Puntai il mio sguardo sul suo volto, bello e perfetto come sempre, nonostante il colorito pallido e delle occhiaie dovute alla debolezza. Risposi in modo irritato e deciso: “Sei stato molto fortunato. I medici dicono che cadere sull’ erba ha minimizzato i danni… La loro unica paura era che riscontrassi un’ amnesia causata dalla forte botta in testa. Nel giro di pochi giorni tornerai in splendida forma…”.
Gianluca sembrò sollevato, ma non disse nulla. Rimase a studiarmi, impassibile. Odiavo quando faceva così, la sua aria strafottente mi faceva innervosire. Così, nonostante i miei buoni propositi, sputai fuori quello che mi balenava per la testa da giorni interi: “Tu e quella dannata moto… Diamine, ti rendi conto di quello che hai rischiato? Potevi rimanere paralizzato, o, peggio ancora, potevi morire. E cosa ne sarebbe stato di Matteo? Tu non sai cosa significa crescere senza un padre, ma io si… Ed è uno schifo…”
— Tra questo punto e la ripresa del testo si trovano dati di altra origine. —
(* ===== verification/_CoqProject ===== *)
-Q . S2P
Prelude.v
CString.v
Spinlock.v
ProcState.v
Proc.v
Syscall.v
Trap.v
ProcRules.v
Sched.v
KInv.v
ProcSpec.v
Quantum.v
KSpec.v
ExitSpec.v
ForkSpec.v
ProcThms.v
SemThms.v
SysSpec.v
Kernel.v
System.v
Pipe.v
File.v
FileSpec.v
FileThms.v
Kalloc.v
Vm.v
VmTable.v
VmUser.v
VmSpace.v
VmThms.v
Sleeplock.v
Bio.v
BioRing.v
BioSpec.v
Ide.v
Log.v
LogSpec.v
LogThms.v
LogTxn.v
ULib.v
Grep.v
Umalloc.v
Console.v
ConsoleThms.v
Sh.v
ShParse.v
ShThms.v
Fs.v
FsBlock.v
FsAlloc.v
FsFile.v
FsInode.v
FsDinode.v
FsRW.v
FsTrunc.v
FsIcache.v
FsDir.v
SysFile.v
Exec.v
ExecSpec.v
FsNames.v
FsCheck.v
Mkfs.v
MkfsSpec.v
FsCache.v
FsOps.v
FsTree.v
FsCalls.v
FsLog.v
FsCreate.v
FsRun.v
FsWorld.v
MkfsThms.v
Boot.v
ExecThms.v
FsTxn.v
Examples.v
PartExamples.v
FsExamples.v
WorldExamples.v
(* ===== verification/Prelude.v ===== *)
(** * xv6 (Nabila-lima/xv6-project-323): root of the development

    The program is an x86 teaching kernel with its user programs and the tool that
    makes its disk.  This repository adds Round Robin scheduling with quanta and
    statistics per process, and semaphores.  The development is a shallow embedding:
    a C function is a function of the same name in the monad [M S] below, on a record
    [S] of the globals it works on.  Loops are recursive functions, conditions and
    early returns are those of the code, [panic] is a result.

    ** The parts, and where they are

    - The prelude: this file (integers, monad, rules for it, lists); CString.v
      (string.c).
    - Processors and locks: Spinlock.v (spinlock.c, mycpu and cpuid of proc.c).
    - Processes: ProcState.v (proc.h, the globals), Proc.v (proc.c with the scheduler,
      the statistics and the semaphores), Syscall.v (syscall.c, sysproc.c), Trap.v
      (trap.c, the loop of scheduler()).  They call the rest of the kernel through the
      class [KEnv].  Proofs: ProcRules.v, Sched.v, KInv.v, ProcSpec.v, Quantum.v, KSpec.v,
      ExitSpec.v, ForkSpec.v, ProcThms.v, SemThms.v, SysSpec.v, Kernel.v, System.v.
    - Memory: Kalloc.v (kalloc.c), Vm.v (vm.c).  Proofs: VmTable.v, VmUser.v, VmSpace.v,
      VmThms.v.
    - Pipes and descriptors: Pipe.v (pipe.c), File.v (file.c, sysfile.c on descriptors).
      Proofs: FileSpec.v, FileThms.v.
    - Disk: Sleeplock.v (sleeplock.c), Bio.v (bio.c, memide.c), Log.v (log.c), Ide.v (ide.c).
      Proofs: BioRing.v, BioSpec.v, LogSpec.v, LogThms.v, LogTxn.v.
    - File system: Fs.v (fs.c) over the class [BlockLayer], SysFile.v (sysfile.c, the
      inode part of file.c).  Proofs against the laws [BlockLaws] and [TxnLaws]:
      FsBlock.v, FsAlloc.v, FsFile.v, FsInode.v, FsDinode.v, FsRW.v, FsTrunc.v, FsIcache.v,
      FsDir.v, FsNames.v, FsCheck.v, FsCache.v, FsOps.v, FsTree.v, FsCalls.v, FsCreate.v,
      FsRun.v.  FsLog.v, FsTxn.v and FsWorld.v discharge them with log.c and bio.c.
    - exec: Exec.v (exec.c, loaduvm, sys_exec), on the file system and the page tables.
      Proofs: ExecSpec.v, ExecThms.v.
    - The image and the start: Mkfs.v (mkfs.c), Boot.v (main.c and forkret, as far as they
      bring up the file system).  Proofs: MkfsSpec.v, MkfsThms.v.
    - Console: Console.v (console.c, uartputc), ConsoleThms.v (with kbd.c).
    - User programs: ULib.v (ulib.c, printf.c), Umalloc.v (umalloc.c), Grep.v (grep.c,
      wc.c), Sh.v with ShParse.v and ShThms.v (sh.c).
    - Concrete states and runs: Examples.v, PartExamples.v, FsExamples.v, WorldExamples.v.

    ** What the theorems show

    - Kernel (System.v): from boot, under scheduler turns, traps and system calls on any
      CPUs in any order, the invariant [tinv] holds and no lock stays held
      ([kernel_invariant]), the process code adds no panic of its own but the exit of init
      ([kernel_no_panic]: what the rest of the kernel may fail with is a parameter), a
      process runs on one CPU at most, has a living parent, and sleeps only while what it
      waits for has not happened ([no_lost_wakeup]).  Scheduling: [rr_fair],
      [quantum_exact], [scheduler_pick_correct].  Calls: [fork_correct], [exit_correct],
      [wait_correct], [semaphore_count].
    - Memory: [kalloc_no_alias], [allocuvm_correct], [copyuvm_correct]; exec gives the process the memory
      that the file describes, or leaves everything as it was ([exec_correct]).
    - Pipes and files: [pipe_fifo], [pipe_no_lost_wakeup], [files_safe].
    - Log: it implements atomic transactions ([log_refines_spec]) under crashes at any
      disk write ([log_crash_safe]), where recovery is the function [recovered] of the
      disk, which [initlog] computes ([initlog_recovers]).  [ide_refines]: the driver of the real disk is a
      queue of requests; [serve_memide]: each does what memide.c does.
    - File system: [writei_readi], [write_crash_safe]; link, unlink, open and mkdir do
      to the name space what they say; over any run of calls, and after a crash at any
      disk write, the disk is a consistent file system ([fs_consistent]), and calls return
      ([calls_return]).  [mkfs_correct] and [boot_consistent]: the image that mkfs makes
      is such a file system, and the kernel starts on it in a state where these apply.
    - Console: [console_refines], [cgaputc_correct], [kbdgetc_correct].  User programs:
      [parsecmd_sound], [shell_correct], [umalloc_safe], [match_correct].
    - Where the code goes wrong: [mkfs_hole]; [link_correct] says when [link] never returns;
      the runs [link_dot_blocks], [rmdir_cwd_panics] and [hole_panics]; also
      [kill_zero_marks_unused], [killed_writer_strands_reader], [grep_drops_pieces],
      [uva2ka_null], [malloc_wraps].

    ** Choices of the model

    - Integers are [Z], with [u32], [i32] and [u8] where the width matters.  Pointers into
      tables are indices, other pointers addresses.
    - [Blocked] is a call that does not go on by itself: it spins on a lock that is
      taken, or sleeps in code that is not cut at its sleeps.  In Proc.v and Trap.v
      sleeping processes are modelled: a call is cut at [sched()], and [kont] is what is
      left to do.
    - One entry of a CPU into the kernel is one step; traps taken in kernel mode are not
      modelled.  In Pipe.v, File.v, Console.v and Ide.v a section under the component's lock
      is one step.  The panic of [sleep] without a lock and a negative [n] of a pipe call,
      which [argptr] excludes, have no counterpart.
    - The disk is a list of blocks, and a crash keeps a prefix of the writes made to it.
      The calls of FsRun.v follow one another.  A directory may be removed while processes
      are in it: it is one of the set [O] of [tree_ok], without a name and without files,
      until the last of them leaves it.  [allowed] leaves out calls with a path that
      starts in such a directory, whose [..] may name a free inode (see
      [rmdir_cwd_panics]) and in which a new file would be lost, and writes to devices;
      [fileread] and [filestat] are in SysFile.v but not among the calls of a run.  Panics for want of
      room (blocks, inodes, buffers, log) are allowed outcomes there.
    - exec: files of devices and argument strings above 32 MB, for which [copyout] leaves
      the range of addresses, are excluded; the message for a missing file and [switchuvm]
      are left out.
    - mkfs: the host is little-endian and does not fail; the files fit, and the number of
      directory entries is no multiple of 32 (see [mkfs_hole]).
    - umalloc: requests are of at most KERNBASE - 16 bytes (see [malloc_wraps]).
    - ide: the controller is the class [Ata], with the laws [AtaLaws]; a simple controller
      satisfies them.
    - What [fork], [open], [pipe] and [sbrk] answer to the shell and to malloc is a list
      of outcomes, and the theorems hold for every list.

    ** Fuel

    Recursion that is not structural counts turns, and the theorems show that the turns
    are enough: two more than the number of whole blocks in [readi] and [writei]
    ([copy_fuel]) and of pieces in [filewrite] ([write_fuel]), as only the first and the
    last turn move less; the number of bytes in [iappend] and [copyout], as a turn moves
    at least one; the number of pages of the range in [mappages], [allocuvm],
    [deallocuvm], [copyuvm] and [loaduvm]; one turn more than the length of the path in
    [namex], as each element has a character; 32 digits in [printint]; depth [4 * es + 4]
    in the parser for a line of [es] characters, as each token has at least one of them
    and passes four functions; the number of buffers for the lists of bio.c and ide.c,
    which have no duplicates; twice the number of blocks that fit below the break, and 4,
    in umalloc.c ([turns]), as a search goes round the free list once and a second time
    after [morecore]; [patience] polls of the disk's status, which is a law of the
    controller.  [sizes_ok], on which the calls of FsWorld.v rely, holds of the sizes of
    mkfs.c (FSSIZE 1000), as [boot_consistent] says.

    ** Not modelled

    - lapic.c, ioapic.c, picirq.c, mp.c, the rest of uart.c: registers of devices and tables
      of the firmware, whose meaning is not in the source.
    - bootasm.S, bootmain.c, entry.S, entryother.S, swtch.S, trapasm.S, initcode.S, usys.S
      and vectors.pl: assembly and its generator; [seginit], [switchuvm] and [switchkvm]
      load registers.  The rest of main.c calls these.
    - [consoleinit], [procdump] and the output of [panic]; the loop of main of sh.c.
    - The small user programs and the test programs: they call the system and print. *)

From stdpp Require Import base numbers gmap sets list strings.
Open Scope Z_scope.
Gianluca mi guardò disorientato: “Ehi, piccola… Mi dispiace…”.
Il mio sguardo si caricò di rabbia: “Sono stanca di sentire queste parole… Ti dispiace sempre, ma non cambi mai… Sei il solito irresponsabile ed egoista. L’ egoismo lo potrei anche capire, ma l’ irresponsabilità no… Non hai più quindici anni…”.
Il suo sguardo si fece duro: “Dannazione… Vuoi farmi la morale anche adesso? Non potresti aspettare almeno qualche giorno?”.
Incrociai le braccia, arrabbiata e nervosa: “Certo, adesso è colpa mia. Perché sono insensibile, vero? Sono sempre quella che rovina tutto, che non vuole capire… Avanti, puoi dirmi apertamente quello che pensi di me…”.
Avevo alzato la voce e avevo perso il controllo. Gianluca replicò: “Smettila di fare questa scenata… Siamo in un ospedale. Il litigio risparmiatelo per quando verrò dimesso e tornerò a casa mia…”.
Non dissi nulla, non volevo più aver niente a che fare con lui per quel giorno. Fortunatamente, Anna tornò subito dopo, seguita da un’ infermiera e un medico, che ci spiegò che tutto stava procedendo bene e che, dopo quattro o cinque visite d’ obbligo, Gianluca poteva lasciare la clinica.
Matteo ritornò in stanza quando il medico ci aveva già lasciati soli e la sua presenza si fece notare subito: doveva assolutamente raccontare a Gianluca degli ultimi giorni di scuola, del piccolo spettacolo che la sua maestra stava organizzando e della canzone in inglese che avrebbero cantato come gran finale.